Nesse caminho do diálogo com a mídia o que o senhor pretende fazer?

O Tribunal está aberto para a sociedade e para a mídia, o que eu preciso é abrir ainda mais as portas do Tribunal, mostrar quais são as nossas dificuldades, porque os processos não andam, porque existe essa lentidão nas decisões, porque as decisões são tomadas num sentido ou noutro. E como presidente, eu posso explicar em tese como o juiz raciocina e precisamos passar isso para a sociedade. Dizer como o juiz decide num processo civil, penal ou em qualquer outro, mostrando que ele tem a obrigação de examinar tecnicamente. Essa falta de informação faz com que suas decisões não sejam compreendidas pela sociedade.

O senhor afirmou que “O Tribunal se ressente de uma administração mais profissional”, afirmou inclusive, da necessidade da criação de um ombusdman. O que mais está faltando?

Essa forma de administração profissional já se iniciou com o desembargador Tâmbara, a quem eu tenho honra de suceder, pois é preciso que se realizem estudos para buscar a eficiência, fazendo com que as etapas do processo sejam vencidas rapidamente e isso depende de poucas providências. São questões de administração que só o técnico consegue enxergar e não o profissional de direito. O juiz é preparado para julgar, não para administrar.

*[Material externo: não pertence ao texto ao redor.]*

Definition reprog_root : string :=
  "Operación/Programa de Operación/Reprograma Diario Operación/".

(** The portal of the end-to-end scenario: the years 2024 and 2023, and in
    January 2024 the days 16, 15 and 14. *)
Definition scenario_pages : Py.dict Body :=
  [ (prog_root, listing ["P/2023/"; "P/2024/"] []);
    ("P/2024/", listing ["P/2024/01_Enero/"] []);
    ("P/2023/", listing ["P/2023/12_Diciembre/"] []);
    ("P/2024/01_Enero/",
     listing ["P/2024/01_Enero/Dia 14/"; "P/2024/01_Enero/Dia 16/";
              "P/2024/01_Enero/Dia 15/"] []);
    ("P/2024/01_Enero/Dia 16/", listing [] ["f/PDO_16.xlsx"; "f/PDO_16.zip"]);
    ("P/2024/01_Enero/Dia 15/", listing [] ["f/PDO_15.xlsx"]);
    ("P/2024/01_Enero/Dia 14/", listing [] ["f/PDO_14.xlsx"]);
    ("P/2023/12_Diciembre/", listing ["P/2023/12_Diciembre/Dia 31/"] []);
    ("P/2023/12_Diciembre/Dia 31/", listing [] ["f/PDO_31.xlsx"]) ].

Definition scenario : Session := site scenario_pages.

Definition scenario_threshold : Dt.date := Dt.mkdate 2024 1 15.

(** A portal of the programs with one year, one month and one day. *)
Definition single_pages : Py.dict Body :=
  [ (prog_root, listing ["P/2024/"] []);
    ("P/2024/", listing ["P/2024/01_Enero/"] []);
    ("P/2024/01_Enero/", listing ["P/2024/01_Enero/Dia 15/"] []);
    ("P/2024/01_Enero/Dia 15/", listing [] ["f/PDO_15.xlsx"]) ].

Definition single : Session := site single_pages.

(** A portal of the reprograms: one year, one month, one day with the
    versions A and B. *)
Definition reprog_pages : Py.dict Body :=
  [ (reprog_root, listing ["R/2024/"] []);
    ("R/2024/", listing ["R/2024/01_Enero/"] []);
    ("R/2024/01_Enero/", listing ["R/2024/01_Enero/Dia 15/"] []);
    ("R/2024/01_Enero/Dia 15/",
     listing ["R/2024/01_Enero/Dia 15/Reprog 1501 A/";
              "R/2024/01_Enero/Dia 15/Reprog 1501 B/"] []);
    ("R/2024/01_Enero/Dia 15/Reprog 1501 A/", listing [] ["f/RDO_A.xlsx"]);
    ("R/2024/01_Enero/Dia 15/Reprog 1501 B/", listing [] ["f/RDO_B.xlsx"]) ].

Definition reprog_scenario : Session := site reprog_pages.

(** A portal of the reprograms whose month lists the day 15 twice, under
    two identifiers. *)
Definition twice_day_pages : Py.dict Body :=
  [ (reprog_root, listing ["R/2024/"] []);
    ("R/2024/", listing ["R/2024/01_Enero/"] []);
    ("R/2024/01_Enero/",
     listing ["R/2024/01_Enero/Dia 15/"; "R/2024/01_Enero/Dia 015/"] []);
    ("R/2024/01_Enero/Dia 15/",
     listing ["R/2024/01_Enero/Dia 15/Reprog 1501 A/";
              "R/2024/01_Enero/Dia 15/Reprog 1501 B/"] []);
    ("R/2024/01_Enero/Dia 015/",
     listing ["R/2024/01_Enero/Dia 15/Reprog 1501 A/";
              "R/2024/01_Enero/Dia 15/Reprog 1501 B/"] []);
    ("R/2024/01_Enero/Dia 15/Reprog 1501 A/", listing [] ["f/RDO_A.xlsx"]);
    ("R/2024/01_Enero/Dia 15/Reprog 1501 B/", listing [] ["f/RDO_B.xlsx"]) ].

Definition twice_day : Session := site twice_day_pages.

Definition twice_day_month : Body :=
  listing ["R/2024/01_Enero/Dia 15/"; "R/2024/01_Enero/Dia 015/"] [].

(** A portal of the programs whose root lists the year 2024 twice, under
    two identifiers. *)
Definition twice_year_pages : Py.dict Body :=
  [ (prog_root, listing ["P/2024/"; "P/02024/"] []);
    ("P/2024/", listing ["P/2024/01_Enero/"; "P/2024/02_Febrero/"] []);
    ("P/02024/", listing ["P/2024/01_Enero/"; "P/2024/02_Febrero/"] []);
    ("P/2024/02_Febrero/", listing ["P/2024/02_Febrero/Dia 01/"] []);
    ("P/2024/01_Enero/", listing ["P/2024/01_Enero/Dia 31/"] []);
    ("P/2024/02_Febrero/Dia 01/", listing [] ["f/PDO_0102.xlsx"]);
    ("P/2024/01_Enero/Dia 31/", listing [] ["f/PDO_3101.xlsx"]) ].

Definition twice_year : Session := site twice_year_pages.

(** ** A reading of numbers and times *)

Fixpoint all_digits (s : string) : bool :=
  match s with
  | EmptyString => true
  | String c s' => Py.is_digit c && all_digits s'
  end.

Fixpoint digits_value (acc : Z) (s : string) : Z :=
  match s with
  | EmptyString => acc
  | String c s' => digits_value (10 * acc + Py.digit_value c) s'
  end.

Definition natural (s : string) : option Z :=
  if negb (Py.is_empty s) && all_digits s then Some (digits_value 0 s)
  else None.

Definition float_of_Z (n : Z) : float := PrimFloat.of_uint63 (Uint63.of_Z n).

(** Plain decimal literals: digits, or digits, a point and digits, with an
    optional minus sign. *)
Definition unsigned_decimal (s : string) : option float :=
  match Py.split "." s with
  | [a] => option_map float_of_Z (natural a)
  | [a; b] =>
      match natural (a ++ b) with
      | Some n =>
          if Py.is_empty a || Py.is_empty b then None
          else Some (float_of_Z n / float_of_Z (10 ^ Z.of_nat (String.length b)))%float
      | None => None
      end
  | _ => None
  end.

Como o senhor vê os projetos que tramitam no Congresso Nacional, que transferem a responsabilidade da indicação de Ministros do STF para as corporações de advogados, como acontece nos Tribunais Estaduais e Superiores, e para as corporações de Magistrados e do Ministério Público?

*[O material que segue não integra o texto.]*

(** ** Reading a trace *)

Definition is_load (c : call) : bool :=
  match c with
  | get_goblet_app _ => true
  | _ => false
  end.

(** The calls made from the first [get_goblet_app] on. *)
Fixpoint from_load (tr : list call) : list call :=
  match tr with
  | c :: tr' => if is_load c then c :: tr' else from_load tr'
  | [] => []
  end.

(** The [force] arguments [app.deploy] was called with. *)
Definition forces (tr : list call) : list bool :=
  omap (λ c, match c with
             | app_deploy _ _ _ _ force => Some force
             | _ => None
             end) tr.

(** The [dryrun] arguments [app.sync] was called with. *)
Definition dryruns (tr : list call) : list bool :=
  omap (λ c, match c with
             | app_sync _ dryrun => Some dryrun
             | _ => None
             end) tr.

(** The configurations handed to [config.write()]. *)
Definition writes (tr : list call) : list GConfig :=
  omap (λ c, match c with
             | GConfig_write config => Some config
             | _ => None
             end) tr.


(** ** Invariants of a run *)

(** [m] keeps the invariant [I] of the state, whether it returns or raises. *)
Definition preserves {X A} (I : State X → Prop) (m : M X A) : Prop :=
  ∀ st, I st → I (m st).2.

(** [get_goblet_app] has not been called. *)
Definition no_load {X} (st : State X) : Prop := from_load (trace st) = [].
(** * Grove: technical-elective catalog tools

    A shallow embedding of [tech_elect_map.py] (record segmenter,
    prerequisite extractor, academic-level classifier, eligibility engine)
    of the two graph builders and the statistics of [course_api.py], and of
    the loader of completed courses, the keyword search and the export rows
    of [tech_elect_cli.py].

    Python strings are modelled as lists of characters.  The catalog text is
    ASCII: the character predicates below follow Python's [str] methods and
    the [re] module on the code points 0..127 ([str.isspace] and [\s] hold
    for 9..13, 28..31 and 32); code points above 127 are outside the model. *)

From Stdlib Require Import Ascii String ZArith Lia.
From stdpp Require Import base list strings gmap sets.

Abbreviation str := (list ascii).

(** A Python string literal. *)
Definition py (s : string) : str := Stdlib.Strings.String.list_ascii_of_string s.

(** ** Characters *)

Definition isspace (c : ascii) : bool :=
  let n := nat_of_ascii c in
  (9 <=? n) && (n <=? 13) || (28 <=? n) && (n <=? 32).

Definition isupper (c : ascii) : bool :=
  let n := nat_of_ascii c in (65 <=? n) && (n <=? 90).

Definition islower (c : ascii) : bool :=
  let n := nat_of_ascii c in (97 <=? n) && (n <=? 122).

Definition isdigit (c : ascii) : bool :=
  let n := nat_of_ascii c in (48 <=? n) && (n <=? 57).

Definition toupper (c : ascii) : ascii :=
  if islower c then ascii_of_nat (nat_of_ascii c - 32) else c.

Definition tolower (c : ascii) : ascii :=
  if isupper c then ascii_of_nat (nat_of_ascii c + 32) else c.

(** ** The [str] methods the program uses *)

(** [s.upper()] and [s.lower()]. *)
Definition upper (s : str) : str := toupper <$> s.
Definition lower (s : str) : str := tolower <$> s.

(** [s.strip()]: leading and trailing whitespace removed. *)
Fixpoint lstrip (s : str) : str :=
  match s with
  | c :: s' => if isspace c then lstrip s' else s
  | [] => []
  end.

Definition rstrip (s : str) : str := rev (lstrip (rev s)).

Definition strip (s : str) : str := rstrip (lstrip s).

(** [s.startswith(p)]. *)
Fixpoint startswith (p s : str) : bool :=
  match p, s with
  | [], _ => true
  | a :: p', b :: s' => Ascii.eqb a b && startswith p' s'
  | _ :: _, [] => false
  end.

(** [sub in s], the substring test. *)
Fixpoint contains (sub s : str) : bool :=
  startswith sub s ||
  match s with
  | [] => false
  | _ :: s' => contains sub s'
  end.

(** [s.split(sep)] for a non-empty separator: cut at each occurrence of
    [sep], scanning from the left, occurrences not overlapping. *)
Fixpoint split_aux (fuel : nat) (sep cur s : str) : list str :=
  match fuel with
  | 0 => [rev cur]
  | S fuel' =>
      match s with
      | [] => [rev cur]
      | c :: s' =>
          if startswith sep s
          then rev cur :: split_aux fuel' sep [] (drop (length sep) s)
          else split_aux fuel' sep (c :: cur) s'
      end
  end.

Definition split (sep s : str) : list str := split_aux (S (length s)) sep [] s.

(** [int(s)] on a string of decimal digits. *)
Definition digit_val (c : ascii) : Z := Z.of_nat (nat_of_ascii c) - 48.

Definition int (s : str) : Z := foldl (λ acc c, acc * 10 + digit_val c)%Z 0%Z s.

(** ** Regular expressions

    The fragment of Python's [re] the program uses, with [re]'s backtracking
    semantics: alternatives are tried left to right, repetition is greedy and
    gives characters back one iteration at a time.  The patterns of the
    program read back one capture group only, [group(1)]. *)

Inductive regex : Type :=
  | Eps : regex
  | Chr : (ascii → bool) → regex      (* one character of a class *)
  | Cat : regex → regex → regex
  | Alt : regex → regex → regex       (* r1|r2 *)
  | Star : regex → regex              (* r*, greedy *)
  | Grp : regex → regex               (* ( r ), read back as group(1) *)
  | Eos : regex.                      (* $ *)

Section exec.
Context {T : Type}.

(** A continuation receives the remaining input and the capture. *)
Definition cont : Type := str → option str → option T.

Definition orelse (a : option T) (b : option T) : option T :=
  match a with
  | Some x => Some x
  | None => b
  end.

(** Greedy iteration of [body], at most [n] times; an iteration that
    consumes nothing is not repeated. *)
Fixpoint star_loop (body : str → option str → cont → option T) (k : cont)
    (n : nat) (s : str) (g : option str) : option T :=
  match n with
  | 0 => k s g
  | S n' =>
      orelse
        (body s g (λ s' g',
           if length s' <? length s then star_loop body k n' s' g' else None))
        (k s g)
  end.

Fixpoint exec (r : regex) (s : str) (g : option str) (k : cont) : option T :=
  match r with
  | Eps => k s g
  | Chr p =>
      match s with
      | c :: s' => if p c then k s' g else None
      | [] => None
      end
  | Cat r1 r2 => exec r1 s g (λ s' g', exec r2 s' g' k)
  | Alt r1 r2 => orelse (exec r1 s g k) (exec r2 s g k)
  | Star r1 => star_loop (exec r1) k (length s) s g
  | Grp r1 => exec r1 s g (λ s' _, k s' (Some (take (length s - length s') s)))
  | Eos =>
      match s with
      | [] => k s g
      | [c] => if Ascii.eqb c "010" then k s g else None
      | _ => None
      end
  end.
End exec.

(** A match object: the text matched, [group(1)] and the input that follows
    the match. *)
Record match_obj : Type := MatchObj {
  m_text : str;
  m_group1 : option str;
  m_rest : str
}.

(** [m.group(1)]; a group that took no part in the match reads as empty. *)
Definition group1 (m : match_obj) : str := default [] (m_group1 m).

(** [re.match(r, s)]: a match of [r] at the start of [s].  The [^] that
    opens two of the program's patterns is implied by [re.match]. *)
Definition re_match (r : regex) (s : str) : option match_obj :=
  exec r s None
    (λ s' g, Some (MatchObj (take (length s - length s') s) g s')).

(** [re.search(r, s)]: the match at the leftmost position that has one. *)
Fixpoint re_search (r : regex) (s : str) : option match_obj :=
  match re_match r s with
  | Some m => Some m
  | None =>
      match s with
      | [] => None
      | _ :: s' => re_search r s'
      end
  end.

(** [re.findall(r, s)] for a pattern without groups: the matched texts,
    scanning from the left, each scan resuming where the last match ended. *)
Fixpoint findall_aux (fuel : nat) (r : regex) (s : str) : list str :=
  match fuel with
  | 0 => []
  | S fuel' =>
      match re_match r s with
      | Some m =>
          if length (m_rest m) <? length s
          then m_text m :: findall_aux fuel' r (m_rest m)
          else m_text m ::
               match s with
               | [] => []
               | _ :: s' => findall_aux fuel' r s'
               end
      | None =>
          match s with
          | [] => []
          | _ :: s' => findall_aux fuel' r s'
          end
      end
  end.

Definition re_findall (r : regex) (s : str) : list str :=
  findall_aux (S (length s)) r s.

(** [re.sub(r, repl, s)] for a pattern that matches no empty string and a
    replacement without group references. *)
Fixpoint sub_aux (fuel : nat) (r : regex) (repl s : str) : str :=
  match fuel with
  | 0 => s
  | S fuel' =>
      match s with
      | [] => []
      | c :: s' =>
          match re_match r s with
          | Some m =>
              if length (m_rest m) <? length s
              then repl ++ sub_aux fuel' r repl (m_rest m)
              else c :: sub_aux fuel' r repl s'
          | None => c :: sub_aux fuel' r repl s'
          end
      end
  end.

Definition re_sub (r : regex) (repl s : str) : str :=
  sub_aux (S (length s)) r repl s.

(** Pattern syntax. *)
Definition lit (s : str) : regex :=
  foldr (λ c r, Cat (Chr (Ascii.eqb c)) r) Eps s.

(** A literal under [re.IGNORECASE]. *)
Definition lit_i (s : str) : regex :=
  foldr (λ c r, Cat (Chr (λ x, Ascii.eqb (tolower x) (tolower c))) r) Eps s.

Fixpoint Rep (n : nat) (r : regex) : regex :=
  match n with
  | 0 => Eps
  | S n' => Cat r (Rep n' r)
  end.

Definition Plus (r : regex) : regex := Cat r (Star r).
Definition Opt (r : regex) : regex := Alt r Eps.

Definition ws : regex := Chr isspace.                               (* \s *)
Definition dgt : regex := Chr isdigit.                              (* \d *)
Definition AZ : regex := Chr isupper.                               (* [A-Z] *)
Definition not_period (c : ascii) : bool := negb (Ascii.eqb c ".").
Definition notdot : regex := Chr not_period.                        (* [^.] *)

(** ** tech_elect_map.py *)

(** A course dictionary with its three keys. *)
Record course : Type := Course {
  course_code : str;
  full_description : str;
  majors : str
}.

(** Python truthiness of a string. *)
Definition truthy (s : str) : bool :=
  match s with
  | [] => false
  | _ :: _ => true
  end.

Definition matched (m : option match_obj) : bool :=
  match m with
  | Some _ => true
  | None => false
  end.

(** [(EE|CpE|EE2|CpE1|EE3)] *)
Definition tag_re : regex :=
  Alt (lit (py "EE")) (Alt (lit (py "CpE")) (Alt (lit (py "EE2"))
    (Alt (lit (py "CpE1")) (lit (py "EE3"))))).

(** [^(EE|CpE|EE2|CpE1|EE3)(,\s*(EE|CpE|EE2|CpE1|EE3))*\s*$] *)
Definition majors_re : regex :=
  Cat tag_re
    (Cat (Star (Cat (lit (py ",")) (Cat (Star ws) tag_re)))
       (Cat (Star ws) Eos)).

(** [^([A-Z]{3}\s+\d{4}[A-Z]?)] *)
Definition course_line_re : regex :=
  Grp (Cat (Rep 3 AZ) (Cat (Plus ws) (Cat (Rep 4 dgt) (Opt AZ)))).

(** The variables of the loop of [parse_courses]; the empty dictionary
    [{}] that [current_course] starts from is [None]. *)
Record parser : Type := Parser {
  courses : list course;
  current_course : option course;
  current_majors : str
}.

(** Empty lines and page headers. *)
Definition skipped (line : str) : bool :=
  negb (truthy line) || contains (py "Page") line
  || contains (py "Dept. of") line || contains (py "Last Updated") line.

(** [if current_course and current_majors:] set the majors and append. *)
Definition commit (st : parser) : list course :=
  match current_course st with
  | Some c =>
      if truthy (current_majors st)
      then courses st ++ [Course (course_code c) (full_description c) (current_majors st)]
      else courses st
  | None => courses st
  end.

Alguma coisa precisa ser modificada. É preciso que haja redução desse poder do presidente da República de indicar quem ele considere de notável saber jurídico e de ilibada reputação. A forma precisa ser estudada, não vejo como boa perspectiva a indicação por corporações, o mandato eletivo também é um pouco perigoso, porque politiza demais e essa votação teria que ser feita no Brasil todo. Então seria melhor que os candidatos indicados pelo Executivo se submetessem a uma verdadeira sabatina pelo Senado federal, e a posição dessa casa não seria somente a de homologar aquilo que o presidente da República indicou, mas ele teria sim uma função de aferir as qualidades desse candidato, se ele merece ou não merece ser nomeado.

Muitos Tribunais não vão atender a exigência da Emenda nº 45/2004 relativa à composição dos Órgãos Especiais. Como o senhor percebe essa postura e como será aqui em São Paulo?

Existem argumentos ponderáveis para defender uma ou outra solução. Eu, particularmente, busco respeitar a vontade da grande maioria dos desembargadores de São Paulo, é uma questão que ainda necessita de regulamentação, o que nósfizemos foi antecipar e por isso vejo como uma imposição a eleição de metade do Órgão Especial.